Saved entries:
# # # # #

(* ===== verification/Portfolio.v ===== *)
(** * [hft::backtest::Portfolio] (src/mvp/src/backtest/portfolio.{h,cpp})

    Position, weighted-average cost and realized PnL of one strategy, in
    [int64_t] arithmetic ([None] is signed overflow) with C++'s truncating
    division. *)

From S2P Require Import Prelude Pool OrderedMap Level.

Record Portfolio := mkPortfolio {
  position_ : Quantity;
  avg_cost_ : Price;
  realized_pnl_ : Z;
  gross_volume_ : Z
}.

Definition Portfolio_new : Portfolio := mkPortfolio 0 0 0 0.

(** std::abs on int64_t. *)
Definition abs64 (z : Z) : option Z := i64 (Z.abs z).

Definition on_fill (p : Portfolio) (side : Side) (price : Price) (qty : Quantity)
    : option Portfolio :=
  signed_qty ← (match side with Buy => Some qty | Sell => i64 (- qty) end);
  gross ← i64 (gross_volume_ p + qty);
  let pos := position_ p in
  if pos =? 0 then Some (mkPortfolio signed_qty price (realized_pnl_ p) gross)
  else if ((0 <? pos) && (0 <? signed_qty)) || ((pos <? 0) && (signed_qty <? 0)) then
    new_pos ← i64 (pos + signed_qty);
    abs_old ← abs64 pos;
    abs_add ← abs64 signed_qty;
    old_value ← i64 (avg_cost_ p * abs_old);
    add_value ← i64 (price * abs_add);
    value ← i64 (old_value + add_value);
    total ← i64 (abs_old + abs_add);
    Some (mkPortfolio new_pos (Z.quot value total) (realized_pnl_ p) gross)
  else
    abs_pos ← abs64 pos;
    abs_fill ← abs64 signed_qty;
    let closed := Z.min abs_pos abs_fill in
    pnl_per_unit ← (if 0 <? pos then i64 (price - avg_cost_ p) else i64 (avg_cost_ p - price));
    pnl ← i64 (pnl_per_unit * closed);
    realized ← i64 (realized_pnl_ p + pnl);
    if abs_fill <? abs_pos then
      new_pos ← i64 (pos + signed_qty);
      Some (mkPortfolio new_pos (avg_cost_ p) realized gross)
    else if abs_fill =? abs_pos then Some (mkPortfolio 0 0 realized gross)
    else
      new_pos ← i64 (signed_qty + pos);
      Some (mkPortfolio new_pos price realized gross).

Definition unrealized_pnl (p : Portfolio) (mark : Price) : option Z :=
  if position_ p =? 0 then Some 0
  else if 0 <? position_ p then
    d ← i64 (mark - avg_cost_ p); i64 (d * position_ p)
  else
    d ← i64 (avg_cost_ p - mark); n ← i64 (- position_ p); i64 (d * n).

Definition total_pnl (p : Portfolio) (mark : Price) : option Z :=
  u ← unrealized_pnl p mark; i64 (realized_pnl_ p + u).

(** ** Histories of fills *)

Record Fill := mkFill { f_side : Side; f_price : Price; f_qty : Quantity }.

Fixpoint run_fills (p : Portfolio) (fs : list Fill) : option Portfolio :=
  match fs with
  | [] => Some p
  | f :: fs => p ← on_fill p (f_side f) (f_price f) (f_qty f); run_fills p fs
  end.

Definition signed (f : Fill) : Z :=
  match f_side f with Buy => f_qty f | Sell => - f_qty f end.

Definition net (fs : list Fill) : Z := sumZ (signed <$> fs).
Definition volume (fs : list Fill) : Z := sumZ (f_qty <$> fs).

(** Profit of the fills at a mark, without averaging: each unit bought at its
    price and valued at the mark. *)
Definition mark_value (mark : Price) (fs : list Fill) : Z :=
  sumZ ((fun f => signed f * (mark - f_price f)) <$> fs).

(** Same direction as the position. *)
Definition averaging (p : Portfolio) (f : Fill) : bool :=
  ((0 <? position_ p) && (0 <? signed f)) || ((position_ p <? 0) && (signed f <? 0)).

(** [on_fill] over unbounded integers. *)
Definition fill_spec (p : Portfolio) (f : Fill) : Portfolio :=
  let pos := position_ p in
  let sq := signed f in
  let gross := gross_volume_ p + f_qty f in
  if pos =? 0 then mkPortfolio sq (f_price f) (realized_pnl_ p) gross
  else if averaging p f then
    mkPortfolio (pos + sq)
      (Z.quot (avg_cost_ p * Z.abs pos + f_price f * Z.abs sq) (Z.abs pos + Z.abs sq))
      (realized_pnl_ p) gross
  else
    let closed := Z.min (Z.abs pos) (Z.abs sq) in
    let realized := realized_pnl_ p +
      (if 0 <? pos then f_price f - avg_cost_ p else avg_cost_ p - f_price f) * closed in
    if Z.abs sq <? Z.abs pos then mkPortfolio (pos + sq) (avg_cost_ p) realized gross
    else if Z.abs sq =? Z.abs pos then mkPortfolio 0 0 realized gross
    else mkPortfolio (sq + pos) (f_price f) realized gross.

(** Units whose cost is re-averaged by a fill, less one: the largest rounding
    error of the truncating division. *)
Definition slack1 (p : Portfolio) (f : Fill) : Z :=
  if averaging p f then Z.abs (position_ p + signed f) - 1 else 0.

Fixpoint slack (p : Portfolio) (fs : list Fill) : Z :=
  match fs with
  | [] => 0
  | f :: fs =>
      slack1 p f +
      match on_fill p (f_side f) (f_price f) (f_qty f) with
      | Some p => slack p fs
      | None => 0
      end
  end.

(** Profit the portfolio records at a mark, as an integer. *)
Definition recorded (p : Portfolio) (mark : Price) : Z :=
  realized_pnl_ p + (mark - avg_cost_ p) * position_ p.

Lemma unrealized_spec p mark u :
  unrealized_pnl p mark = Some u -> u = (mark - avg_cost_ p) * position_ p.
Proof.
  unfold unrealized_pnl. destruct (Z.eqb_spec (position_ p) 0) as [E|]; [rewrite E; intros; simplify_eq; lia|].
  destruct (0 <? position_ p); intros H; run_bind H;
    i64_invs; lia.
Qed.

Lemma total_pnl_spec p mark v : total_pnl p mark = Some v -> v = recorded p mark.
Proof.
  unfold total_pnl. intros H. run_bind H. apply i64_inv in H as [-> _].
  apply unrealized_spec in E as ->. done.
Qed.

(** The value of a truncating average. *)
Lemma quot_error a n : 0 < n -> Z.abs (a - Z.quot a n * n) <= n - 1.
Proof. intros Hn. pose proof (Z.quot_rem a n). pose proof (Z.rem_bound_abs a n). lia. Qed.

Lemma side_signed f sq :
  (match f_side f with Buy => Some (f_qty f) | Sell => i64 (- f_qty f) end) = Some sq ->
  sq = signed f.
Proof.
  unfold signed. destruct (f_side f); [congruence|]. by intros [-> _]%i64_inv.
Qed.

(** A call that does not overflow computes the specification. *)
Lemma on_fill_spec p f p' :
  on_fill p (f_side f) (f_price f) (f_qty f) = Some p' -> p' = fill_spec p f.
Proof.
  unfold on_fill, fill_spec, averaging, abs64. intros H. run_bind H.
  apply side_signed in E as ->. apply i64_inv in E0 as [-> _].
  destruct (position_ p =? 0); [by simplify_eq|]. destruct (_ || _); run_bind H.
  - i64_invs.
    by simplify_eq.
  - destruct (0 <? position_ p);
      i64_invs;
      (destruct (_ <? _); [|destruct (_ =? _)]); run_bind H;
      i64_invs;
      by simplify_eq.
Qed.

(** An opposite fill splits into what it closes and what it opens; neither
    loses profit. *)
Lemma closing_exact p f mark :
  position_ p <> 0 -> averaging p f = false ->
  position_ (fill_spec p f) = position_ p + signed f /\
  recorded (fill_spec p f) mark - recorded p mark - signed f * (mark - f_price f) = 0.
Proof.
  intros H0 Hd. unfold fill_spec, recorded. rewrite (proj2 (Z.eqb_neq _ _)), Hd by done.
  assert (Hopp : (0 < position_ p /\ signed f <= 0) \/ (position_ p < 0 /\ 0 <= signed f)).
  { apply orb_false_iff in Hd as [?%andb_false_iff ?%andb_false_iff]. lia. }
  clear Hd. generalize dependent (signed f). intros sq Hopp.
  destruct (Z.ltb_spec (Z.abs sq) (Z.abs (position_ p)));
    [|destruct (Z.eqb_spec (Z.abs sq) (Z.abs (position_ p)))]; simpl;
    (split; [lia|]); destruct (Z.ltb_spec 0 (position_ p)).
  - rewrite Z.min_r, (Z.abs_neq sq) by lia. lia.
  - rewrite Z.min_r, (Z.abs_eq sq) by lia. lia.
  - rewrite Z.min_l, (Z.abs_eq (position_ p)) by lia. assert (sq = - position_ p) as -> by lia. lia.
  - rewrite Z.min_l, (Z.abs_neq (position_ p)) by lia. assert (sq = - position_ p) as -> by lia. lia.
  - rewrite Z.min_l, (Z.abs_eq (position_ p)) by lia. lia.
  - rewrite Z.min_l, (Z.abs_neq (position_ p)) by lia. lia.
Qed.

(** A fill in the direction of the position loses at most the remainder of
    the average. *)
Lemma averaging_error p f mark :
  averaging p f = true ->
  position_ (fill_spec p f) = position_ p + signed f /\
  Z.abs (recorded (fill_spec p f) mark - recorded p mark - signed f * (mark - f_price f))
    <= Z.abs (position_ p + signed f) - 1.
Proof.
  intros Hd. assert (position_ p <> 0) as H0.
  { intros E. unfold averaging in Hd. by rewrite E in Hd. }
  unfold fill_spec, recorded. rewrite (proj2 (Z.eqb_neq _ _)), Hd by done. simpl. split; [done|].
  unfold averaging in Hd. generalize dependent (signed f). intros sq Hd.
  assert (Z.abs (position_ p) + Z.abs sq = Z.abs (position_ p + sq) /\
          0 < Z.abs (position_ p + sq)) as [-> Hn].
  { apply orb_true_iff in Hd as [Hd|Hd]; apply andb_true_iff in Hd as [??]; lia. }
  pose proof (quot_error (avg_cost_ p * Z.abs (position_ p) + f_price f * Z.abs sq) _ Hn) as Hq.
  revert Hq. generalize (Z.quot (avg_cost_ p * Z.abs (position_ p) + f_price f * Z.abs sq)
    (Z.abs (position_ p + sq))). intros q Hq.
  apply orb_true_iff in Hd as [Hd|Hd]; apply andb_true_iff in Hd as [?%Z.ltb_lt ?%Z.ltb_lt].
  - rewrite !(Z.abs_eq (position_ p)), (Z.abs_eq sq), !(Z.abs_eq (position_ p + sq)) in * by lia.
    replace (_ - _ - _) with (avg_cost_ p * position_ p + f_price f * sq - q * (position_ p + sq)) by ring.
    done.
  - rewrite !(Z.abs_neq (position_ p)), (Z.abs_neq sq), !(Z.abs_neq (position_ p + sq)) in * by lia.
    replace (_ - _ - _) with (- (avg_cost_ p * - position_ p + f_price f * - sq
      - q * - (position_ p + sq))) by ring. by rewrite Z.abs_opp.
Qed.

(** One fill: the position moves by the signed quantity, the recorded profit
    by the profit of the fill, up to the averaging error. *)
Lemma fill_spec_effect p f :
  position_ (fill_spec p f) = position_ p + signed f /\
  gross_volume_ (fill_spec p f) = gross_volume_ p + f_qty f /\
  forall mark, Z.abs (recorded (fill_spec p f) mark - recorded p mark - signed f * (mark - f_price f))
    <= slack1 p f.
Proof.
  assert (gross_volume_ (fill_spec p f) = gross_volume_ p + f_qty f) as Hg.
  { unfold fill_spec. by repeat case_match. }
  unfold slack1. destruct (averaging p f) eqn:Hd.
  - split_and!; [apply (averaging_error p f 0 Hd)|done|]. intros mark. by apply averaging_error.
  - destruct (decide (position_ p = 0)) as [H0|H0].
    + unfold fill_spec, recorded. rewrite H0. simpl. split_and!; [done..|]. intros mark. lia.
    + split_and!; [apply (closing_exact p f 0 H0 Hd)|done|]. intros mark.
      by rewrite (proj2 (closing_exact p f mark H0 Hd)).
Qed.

# # # # #

_Work request:_
Gather each line in these records that contains the string "dependent".

_Your solution:_
  clear Hd. generalize dependent (signed f). intros sq Hopp.
  unfold averaging in Hd. generalize dependent (signed f). intros sq Hd.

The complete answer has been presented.